While room temperature has been a blessing, certain things, most importantly medicine and food, require specific temperatures in order to keep themselves intact. Those two topics would take at least a blog each to cover, so this author has chosen to write about the correct preservation temperature(s) for foodstuffs. Trust A-1 American Services, the ac repair Virginia Beach experts, to know about refrigeration!
Much of the food we eat requires different levels of refrigeration for its safe storage. This includes meat, many types of fruit, vegetables, filtered water and even candy (take it from this author, candy is great chilled!). Most of the time the packaging will instruct you as to the proper level of refrigeration. Most meat, for example, should be kept in the freezer, while the freezing of fruits would deprive them of most of their nutrients (not to mention taste).

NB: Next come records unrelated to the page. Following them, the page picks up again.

(** The validated plan was stored and acknowledged. *)
Definition planned (tr : trace) : Prop :=
  exists ig i, Act (PutFile (plan_key r p) (Marshal p) ig Create ∅) (Ok i) ∈ tr.
(** A payload victim may be destroyed: its attempt is claimed, and did not win or its backup is retired. *)
Definition payload_ok (v : Victim) (key : string) (tr : trace) : Prop :=
  exists uid att cl, v ∈ gp_Victims p /\ v_BackupUID v = Some uid /\ v_AttemptID v = Some att
  /\ payload_key r v uid att = Ok key /\ claim_read r uid att cl tr /\ deletable uid att tr.
(** A marker of this operation: of a backup whose commit was read with the planned digest, created; or of a segment seen under the planned version, over it. *)
Definition retirement_ok (key b : string) (cond : Condition) (tr : trace) : Prop := exists v,
  v ∈ gp_Victims p /\
  ((exists uid c cb i, is_retirement v = true /\ v_BackupUID v = Some uid /\ key = retired_key uid /\ cond = Create
      /\ b = Marshal (mkRetirement 1 (id_RepositoryID (r_id r)) uid (v_SHA256 v) (ow_OperationID o))
      /\ commit_read r uid (c, cb, i) tr /\ digest cb = v_SHA256 v)
   \/ (exists name etag i, is_wal v = true /\ v_WALName v = Some name /\ v_ExpectedETag v = Some etag
      /\ WALKey (r_root r) (id_WALSegmentBytes (r_id r)) name = Ok key /\ cond = Match etag
      /\ b = Marshal (mkWALRetirement 1 "retired" (id_RepositoryID (r_id r)) name (v_RawBytes v) (v_SHA256 v) (ow_OperationID o))
      /\ Act (Head key) (Ok i) ∈ tr /\ i_ETag i = etag)).
Definition execute_guard (tr : trace) X (e : event X) : Prop :=
  match e with
  | Delete key => planned tr /\ owner_seen o tr /\ exists v, payload_ok v key tr
  | AbortUpload u => planned tr /\ owner_seen o tr /\ exists v, payload_ok v (up_Key u) tr /\ v_UploadID v = Some (up_ID u)
  | PutFile key b _ cond _ =>
      (key = plan_key r p /\ b = Marshal p /\ cond = Create /\ victims_ok ∅ (gp_Victims p) tr)
      \/ (planned tr /\ owner_seen o tr /\ retirement_ok key b cond tr)
  | UploadFile _ _ _ _ | CheckConditions _ | Caller _ _ => False
  | _ => True
  end.
Definition mutations (tr : trace) : nat := length (List.filter act_mutating tr).

Lemma execute_guard_reads : allows_reads execute_guard.
Proof. intros tr X e He. by destruct e. Qed.
Lemma planned_stable : stable planned.
Proof. intros tr tr' He (ig & i & H). exists ig, i. by eapply extends_elem. Qed.
Lemma quiet_mutations tr tr' : quiet tr tr' -> mutations tr' = mutations tr.
Proof.
  intros (l & -> & Hl). unfold mutations. rewrite List.filter_app, length_app.
  enough (List.filter act_mutating l = []) as -> by done.
  induction Hl as [|a l Ha _ IH]; [done|]. cbn. by rewrite Ha.
Qed.

(** The state of one destroying call: what it leaves in the trace. *)
Definition destroyed (v : Victim) (tr tr' : trace) (x : res ()) : Prop :=
  extends tr tr' /\ (mutations tr' <= S (mutations tr))%nat
  /\ (settled tr' \/ exists e, x = Err e /\ ambiguous e = true)
  /\ (x = Ok () -> is_retirement v = true -> forall uid, v_BackupUID v = Some uid -> retired_seen uid tr').

Lemma put_destroys {B} key b cond m (k : res Info -> prog B) (Q : trace -> B -> Prop) tr :
  (forall tr', quiet tr tr' -> execute_guard tr' _ (PutFile key b (mkIntegrity (len b) (digest b)) cond m)) ->
  (forall tr', quiet tr tr' -> wp execute_guard Q (k (Err (S3 LocalIO false))) tr') ->
  (forall tr' x, quiet tr tr' ->
     wp execute_guard Q (k x) (Act (PutFile key b (mkIntegrity (len b) (digest b)) cond m) x :: tr')) ->
  wp execute_guard Q (bind (put key b cond m) k) tr.
Proof.
  intros Hg He Hk. apply wp_put; [apply execute_guard_reads|done|]. intros tr' Hq. split; [by apply Hg|].
  intros x. by apply Hk.
Qed.
Lemma quiet_after {X} (e : event X) x tr tr1 : quiet tr tr1 -> extends tr (Act e x :: tr1).
Proof. intros Hq. eapply extends_trans; [by apply quiet_extends|apply extends_cons]. Qed.
Lemma mutations_step {X} (e : event X) x tr tr1 : quiet tr tr1 ->
  (mutations (Act e x :: tr1) <= S (mutations tr))%nat.
Proof.
  intros Hq. rewrite <- (quiet_mutations _ _ Hq). unfold mutations. cbn. destruct (mutating e); cbn; lia.
Qed.

Lemma retire_backup_wp g v uid tr : go_owner g = o -> settled tr -> planned tr -> owner_seen o tr -> v ∈ gp_Victims p ->
  is_retirement v = true -> v_BackupUID v = Some uid ->
  (exists c b i, commit_read r uid (c, b, i) tr /\ digest b = v_SHA256 v) ->
  wp execute_guard (destroyed v tr) (retire_backup r g v uid) tr.
Proof.
  intros Hgo Hs Hp Ho Hin Hr Hu (c & b & i & Hc & Hd). unfold retire_backup. rewrite Hgo. apply put_destroys.
  - intros tr1 Hq. right. split_and!; [eapply planned_stable; [by apply quiet_extends|done]|
      eapply owner_seen_stable; [by apply quiet_extends|done]|]. exists v. split; [done|]. left. exists uid, c, b, i.
    split_and!; try done. eapply commit_read_stable; [by apply quiet_extends|done].
  - intros tr1 Hq. cbn. split_and!; [by apply quiet_extends|rewrite (quiet_mutations _ _ Hq); lia| |done].
    left. by eapply quiet_settled.
  - intros tr1 x Hq. assert (settled tr1) as Hs1 by (by eapply quiet_settled). destruct x as [w|e].
    + cbn. split_and!; [by apply quiet_after|by apply mutations_step|left; by constructor|].
      intros _ _ uid' Eu. rewrite Hu in Eu. injection Eu as <-. right. eexists _, _, w. left.
    + match goal with |- wp _ _ _ (?a :: tr1) => set (sent := a) end.
      assert (extends tr (sent :: tr1)) as He by (by apply quiet_after).
      assert (mutations (sent :: tr1) <= S (mutations tr))%nat as Hm by (by apply mutations_step).
      destruct (Is e Precondition) eqn:Ep.
      * assert (settled (sent :: tr1)) as Hs2 by (constructor; [cbn; by rewrite Ep, andb_false_r|done]).
        cbn [bind call bindE wp]. split; [done|]. intros y.
        match goal with |- wp _ _ _ (?a :: _) => set (got := a) end.
        assert (extends tr (got :: sent :: tr1)) as He' by (eapply extends_trans; [exact He|apply extends_cons]).
        assert (mutations (got :: sent :: tr1) <= S (mutations tr))%nat as Hm' by exact Hm.
        assert (settled (got :: sent :: tr1)) as Hs3 by (by constructor).
        destruct y as [[old i']|e']; [|by split_and!; auto].
        cbn [bind]. destruct (strict old smallLimit) as [ret|] eqn:Eg; [|by split_and!; auto].
        split_and!; [done|done|by left|]. intros Hok _ uid' Eu. rewrite Hu in Eu. injection Eu as <-.
        left. exists old, i', ret. split; [left|]. split; [done|]. by eapply Retirement_validate_uid.
      * split_and!; [done|done| |done].
        destruct (ambiguous e) eqn:Ea; [right; by exists e|]. left. constructor; [cbn; by rewrite Ea|done].
Qed.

The reasons for this are rather technical, and for a most in-depth look at the science behind it all, check out a medical journal (snore) such as this one. But let’s see if we can scratch the surface.
Food begins to wither the moment it has been harvested. When a man killed a buffalo, for instance, he had to eat it there and then, lest it rot. If a man killed a fish, he had to eat then and there quickly; this is why you don’t buy sushi at a gas station, kids! The same goes true for fruit, believe it or not. Fruit won’t rot, necessarily, but it will become overripe. For fruit, there is a happy medium between between being too “green” and being “yellow and spotty,” in the case of a banana. With meat, you must eat it as soon as you kill it, or it other animals will begin to. Bacteria, worms, fly larvae, and other unmentionables love the newly killed animal as much as you do! Then man realized his ability to properly store his kill.

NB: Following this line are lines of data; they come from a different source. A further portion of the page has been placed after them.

(* ===== verification/Restore.v ===== *)
(** * Restore planning (internal/repository/recovery.go, plan.go)

    The operations of a restore reader: the archive inventory, the resolution of a target into a
    frozen plan, the selection and revalidation of its backups, and the plan file kept beside the data
    directory.  The native byte budget ([checkInput]) and the authenticated history reader are the caller's. *)

From S2P Require Import Prelude GoStrings GoTime Sha256 Errors Schema WalNames RecoveryPlan Prog Store Json Documents.
From S2P Require Import ProgRules Disk Repository Gate Transfer Memory Catalog Publication Gc GcSafety Lifecycle.

#[export] Instance json_Target : Json Target := mkJson Target
  (fun v => JObject [
     ("kind", @to_json _ json_string (tg_Kind v)); ("value", @to_json _ json_string (tg_Value v));
     ("exclusive", @to_json _ json_bool (tg_Exclusive v));
     ("backup_uid", @to_json _ (json_ptr json_string) (tg_BackupUID v));
     ("timeline", @to_json _ uint32 (tg_Timeline v))])
  (fun j => fields ["kind"; "value"; "exclusive"; "backup_uid"; "timeline"] of j as l in
     kind_ ← field json_string "kind" l; value_ ← field json_string "value" l;
     exclusive_ ← field json_bool "exclusive" l; backupuid_ ← field (json_ptr json_string) "backup_uid" l;
     timeline_ ← field uint32 "timeline" l;
     Some (mkTarget kind_ value_ exclusive_ backupuid_ timeline_)).

#[export] Instance json_Timeline : Json Timeline := mkJson Timeline
  (fun v => JObject [
     ("id", @to_json _ uint32 (tl_ID v)); ("fork_lsn", @to_json _ (json_ptr json_string) (tl_ForkLSN v))])
  (fun j => fields ["id"; "fork_lsn"] of j as l in
     id_ ← field uint32 "id" l; forklsn_ ← field (json_ptr json_string) "fork_lsn" l;
     Some (mkTimeline id_ forklsn_)).

#[export] Instance json_Plan : Json Plan := mkJson Plan
  (fun v => JObject [
     ("schema", @to_json _ int64 (p_Schema v)); ("source", @to_json _ json_Identity (p_Source v));
     ("destination_repository_id", @to_json _ json_string (p_DestinationRepositoryID v));
     ("target_cluster_uid", @to_json _ json_string (p_TargetClusterUID v));
     ("bootstrap_sha256", @to_json _ json_string (p_BootstrapSHA256 v));
     ("operation_id", @to_json _ json_string (p_OperationID v));
     ("lifetime_hold_id", @to_json _ json_string (p_LifetimeHoldID v));
     ("reader_hold_id", @to_json _ json_string (p_ReaderHoldID v));
     ("target", @to_json _ json_Target (p_Target v)); ("path", @to_json _ (json_list json_Timeline) (p_Path v));
     ("chain", @to_json _ (json_list json_Commit) (p_Chain v));
     ("required_archive", @to_json _ (json_slice json_WALRange) (p_RequiredArchive v))])
  (fun j => fields ["schema"; "source"; "destination_repository_id"; "target_cluster_uid"; "bootstrap_sha256";
                    "operation_id"; "lifetime_hold_id"; "reader_hold_id"; "target"; "path"; "chain";
                    "required_archive"] of j as l in
     schema_ ← field int64 "schema" l; source_ ← field json_Identity "source" l;
     destinationrepositoryid_ ← field json_string "destination_repository_id" l;
     targetclusteruid_ ← field json_string "target_cluster_uid" l;
     bootstrapsha256_ ← field json_string "bootstrap_sha256" l;
     operationid_ ← field json_string "operation_id" l;
     lifetimeholdid_ ← field json_string "lifetime_hold_id" l;
     readerholdid_ ← field json_string "reader_hold_id" l; target_ ← field json_Target "target" l;
     path_ ← field (json_list json_Timeline) "path" l; chain_ ← field (json_list json_Commit) "chain" l;
     requiredarchive_ ← field (json_slice json_WALRange) "required_archive" l;
     Some (mkPlan schema_ source_ destinationrepositoryid_ targetclusteruid_ bootstrapsha256_ operationid_
         lifetimeholdid_ readerholdid_ target_ path_ chain_ requiredarchive_)).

You may be thinking: “man could always make a fire to kill off bacteria and other organisms!” Well, yes he could (and even that took a
while to discover), but even this sanitization process was temporary. After the meat had been cooked (and thus sanitized), new organisms, worms, etc. would come again to eat the meat. What man was lacking was a place where tiny carnivorous organisms could never enter, not just temporarily but permanently. The solution was the freezing point.
Check out this List of food-borne illnesses provided by the Centers for Disease Control. It lists over 250 known bacteria and viruses.
Our story doesn’t begin with refrigeration, however. It begins with salt. In ancient times, salt was as prized as gold for its ability to store meats, and so being it was distributed with care and value throughout the world. The word “salary,” in fact, is even derived from “salt.” In Roman times, centurions and legionnaires were paid wages, at least in part, that were comprised of salt. Fun fact - the Romans were also the first to invent the early forms of central air conditioning Virginia Beach locals know and love. Another fun fact - our HVAC Newport News, VA company has the most experienced air conditioning technicians in Hampton Roads.
Salt had its drawbacks, though. If it became wet, it became useless, among other things. The exact date and method of the discovery of food preservation is unknown, but ice soon took the place of salt as the chosen method of preservation. Thanks to refrigeration technology, we can simply take a trip to the grocery and enjoy our meat or fruits or vegetables whenever we want them!